REQUIRED ACTION → The data beneath this task has to be reprinted character for character.

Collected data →
(** * ProcreateViewer: the document reader ([src/procreate_reader.py])

    A shallow embedding of [ProcreateFile]: the keyed-archive reference
    resolver, metadata and layer extraction, the tile decode chain with its
    chained-block ("bv41") codec, tile assembly and layer compositing,
    followed by the properties established about them.

    Conventions.
    - Python exceptions are explicit: a computation that may raise returns
      [Result A]; [try/except Exception] is [catch].
    - [bytes] are lists of [Byte.byte]; Python [int] is [Z]; Python [float]
      is the kernel's binary64 [float].
    - ZIP entry names and plist keys are [string]s over the ASCII range.
    - The third-party decompressors (lz4, lzo, zlib), the property-list
      parser and the image file decoder are an interface ([Runtime]); the
      functions of the reader are generic in it.
    - The imaging library's raster operations are modelled on unbounded
      integer coordinates; [paste] raises where the library's conversion
      of the box to C integers overflows. Allocation limits, among them
      the size an image may have, are outside the model. *)

From Stdlib Require Import ZArith List Bool Lia.
From Stdlib Require Import Strings.String Strings.Ascii Strings.Byte.
From Stdlib Require Import Numbers.DecimalString Numbers.DecimalNat.
From Stdlib Require Import Floats.PrimFloat Floats.FloatOps Floats.SpecFloat.
From stdpp Require Import gmap.

Open Scope string_scope.
Open Scope list_scope.
Open Scope Z_scope.

(* ================================================================== *)
(** * Python run-time values and primitives                            *)
(* ================================================================== *)

(** ** Exceptions *)

Inductive Result (A : Type) : Type :=
| Ret (a : A)
| Raise.
Arguments Ret {A} a.
Arguments Raise {A}.

#[global] Instance Result_ret : MRet Result := fun _ a => Ret a.

#[global] Instance Result_bind : MBind Result := fun _ _ k c =>
  match c with
  | Ret a => k a
  | Raise => Raise
  end.

(** [try: c except Exception: h] *)
Definition catch {A} (c : Result A) (h : Result A) : Result A :=
  match c with
  | Ret a => Ret a
  | Raise => h
  end.

(** A library call that either returns or raises, seen as a [Result]. *)
Definition of_option {A} (o : option A) : Result A :=
  match o with
  | Some a => Ret a
  | None => Raise
  end.

(** ** bytes *)

Definition bytes := list byte.

Definition byte_val (b : byte) : Z := Z.of_N (Byte.to_N b).

(** [a == b] on bytes *)
Fixpoint bytes_eqb (a b : bytes) : bool :=
  match a, b with
  | [], [] => true
  | x :: a', y :: b' => Byte.eqb x y && bytes_eqb a' b'
  | _, _ => false
  end.

Definition len {A} (l : list A) : Z := Z.of_nat (length l).

(** [raw[a:b]] for [0 <= a]: the elements at positions [a <= i < min b len]. *)
Definition py_slice {A} (raw : list A) (a b : Z) : list A :=
  let n := len raw in
  let a' := Z.min a n in
  let b' := Z.min b n in
  firstn (Z.to_nat (b' - a')) (skipn (Z.to_nat a') raw).

(** [struct.unpack_from("<I", raw, off)[0]]: raises [struct.error] when
    fewer than four bytes remain at [off]. *)
Definition unpack_from_le32 (raw : bytes) (off : Z) : Result Z :=
  match py_slice raw off (off + 4) with
  | [b0; b1; b2; b3] =>
      Ret (byte_val b0 + 256 * (byte_val b1 + 256 * (byte_val b2 + 256 * byte_val b3)))
  | _ => Raise
  end.

(** [struct.unpack(">i", val)[0]]: a signed big-endian 32-bit integer;
    raises unless [val] is exactly four bytes long. *)
Definition unpack_be_i32 (val : bytes) : Result Z :=
  match val with
  | [b0; b1; b2; b3] =>
      let u := byte_val b3 + 256 * (byte_val b2 + 256 * (byte_val b1 + 256 * byte_val b0)) in
      Ret (if u <? 2 ^ 31 then u else u - 2 ^ 32)
  | _ => Raise
  end.

(** ** float *)

(** [int(f)]: truncation toward zero; [ValueError] on NaN and
    [OverflowError] on an infinity. *)
Definition int_of_float (f : float) : Result Z :=
  match Prim2SF f with
  | S754_zero _ => Ret 0
  | S754_finite s m e =>
      let v := if 0 <=? e then Z.pos m * 2 ^ e else Z.pos m / 2 ^ (- e) in
      Ret (if s then - v else v)
  | S754_infinity _ => Raise
  | S754_nan => Raise
  end.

OUTPUT OF THE EXERCISE →
(** * ProcreateViewer: the document reader ([src/procreate_reader.py])

    A shallow embedding of [ProcreateFile]: the keyed-archive reference
    resolver, metadata and layer extraction, the tile decode chain with its
    chained-block ("bv41") codec, tile assembly and layer compositing,
    followed by the properties established about them.

    Conventions.
    - Python exceptions are explicit: a computation that may raise returns
      [Result A]; [try/except Exception] is [catch].
    - [bytes] are lists of [Byte.byte]; Python [int] is [Z]; Python [float]
      is the kernel's binary64 [float].
    - ZIP entry names and plist keys are [string]s over the ASCII range.
    - The third-party decompressors (lz4, lzo, zlib), the property-list
      parser and the image file decoder are an interface ([Runtime]); the
      functions of the reader are generic in it.
    - The imaging library's raster operations are modelled on unbounded
      integer coordinates; [paste] raises where the library's conversion
      of the box to C integers overflows. Allocation limits, among them
      the size an image may have, are outside the model. *)

From Stdlib Require Import ZArith List Bool Lia.
From Stdlib Require Import Strings.String Strings.Ascii Strings.Byte.
From Stdlib Require Import Numbers.DecimalString Numbers.DecimalNat.
From Stdlib Require Import Floats.PrimFloat Floats.FloatOps Floats.SpecFloat.
From stdpp Require Import gmap.

Open Scope string_scope.
Open Scope list_scope.
Open Scope Z_scope.

(* ================================================================== *)
(** * Python run-time values and primitives                            *)
(* ================================================================== *)

(** ** Exceptions *)

Inductive Result (A : Type) : Type :=
| Ret (a : A)
| Raise.
Arguments Ret {A} a.
Arguments Raise {A}.

#[global] Instance Result_ret : MRet Result := fun _ a => Ret a.

#[global] Instance Result_bind : MBind Result := fun _ _ k c =>
  match c with
  | Ret a => k a
  | Raise => Raise
  end.

(** [try: c except Exception: h] *)
Definition catch {A} (c : Result A) (h : Result A) : Result A :=
  match c with
  | Ret a => Ret a
  | Raise => h
  end.

(** A library call that either returns or raises, seen as a [Result]. *)
Definition of_option {A} (o : option A) : Result A :=
  match o with
  | Some a => Ret a
  | None => Raise
  end.

(** ** bytes *)

Definition bytes := list byte.

Definition byte_val (b : byte) : Z := Z.of_N (Byte.to_N b).

(** [a == b] on bytes *)
Fixpoint bytes_eqb (a b : bytes) : bool :=
  match a, b with
  | [], [] => true
  | x :: a', y :: b' => Byte.eqb x y && bytes_eqb a' b'
  | _, _ => false
  end.

Definition len {A} (l : list A) : Z := Z.of_nat (length l).

(** [raw[a:b]] for [0 <= a]: the elements at positions [a <= i < min b len]. *)
Definition py_slice {A} (raw : list A) (a b : Z) : list A :=
  let n := len raw in
  let a' := Z.min a n in
  let b' := Z.min b n in
  firstn (Z.to_nat (b' - a')) (skipn (Z.to_nat a') raw).

(** [struct.unpack_from("<I", raw, off)[0]]: raises [struct.error] when
    fewer than four bytes remain at [off]. *)
Definition unpack_from_le32 (raw : bytes) (off : Z) : Result Z :=
  match py_slice raw off (off + 4) with
  | [b0; b1; b2; b3] =>
      Ret (byte_val b0 + 256 * (byte_val b1 + 256 * (byte_val b2 + 256 * byte_val b3)))
  | _ => Raise
  end.

(** [struct.unpack(">i", val)[0]]: a signed big-endian 32-bit integer;
    raises unless [val] is exactly four bytes long. *)
Definition unpack_be_i32 (val : bytes) : Result Z :=
  match val with
  | [b0; b1; b2; b3] =>
      let u := byte_val b3 + 256 * (byte_val b2 + 256 * (byte_val b1 + 256 * byte_val b0)) in
      Ret (if u <? 2 ^ 31 then u else u - 2 ^ 32)
  | _ => Raise
  end.

(** ** float *)

(** [int(f)]: truncation toward zero; [ValueError] on NaN and
    [OverflowError] on an infinity. *)
Definition int_of_float (f : float) : Result Z :=
  match Prim2SF f with
  | S754_zero _ => Ret 0
  | S754_finite s m e =>
      let v := if 0 <=? e then Z.pos m * 2 ^ e else Z.pos m / 2 ^ (- e) in
      Ret (if s then - v else v)
  | S754_infinity _ => Raise
  | S754_nan => Raise
  end.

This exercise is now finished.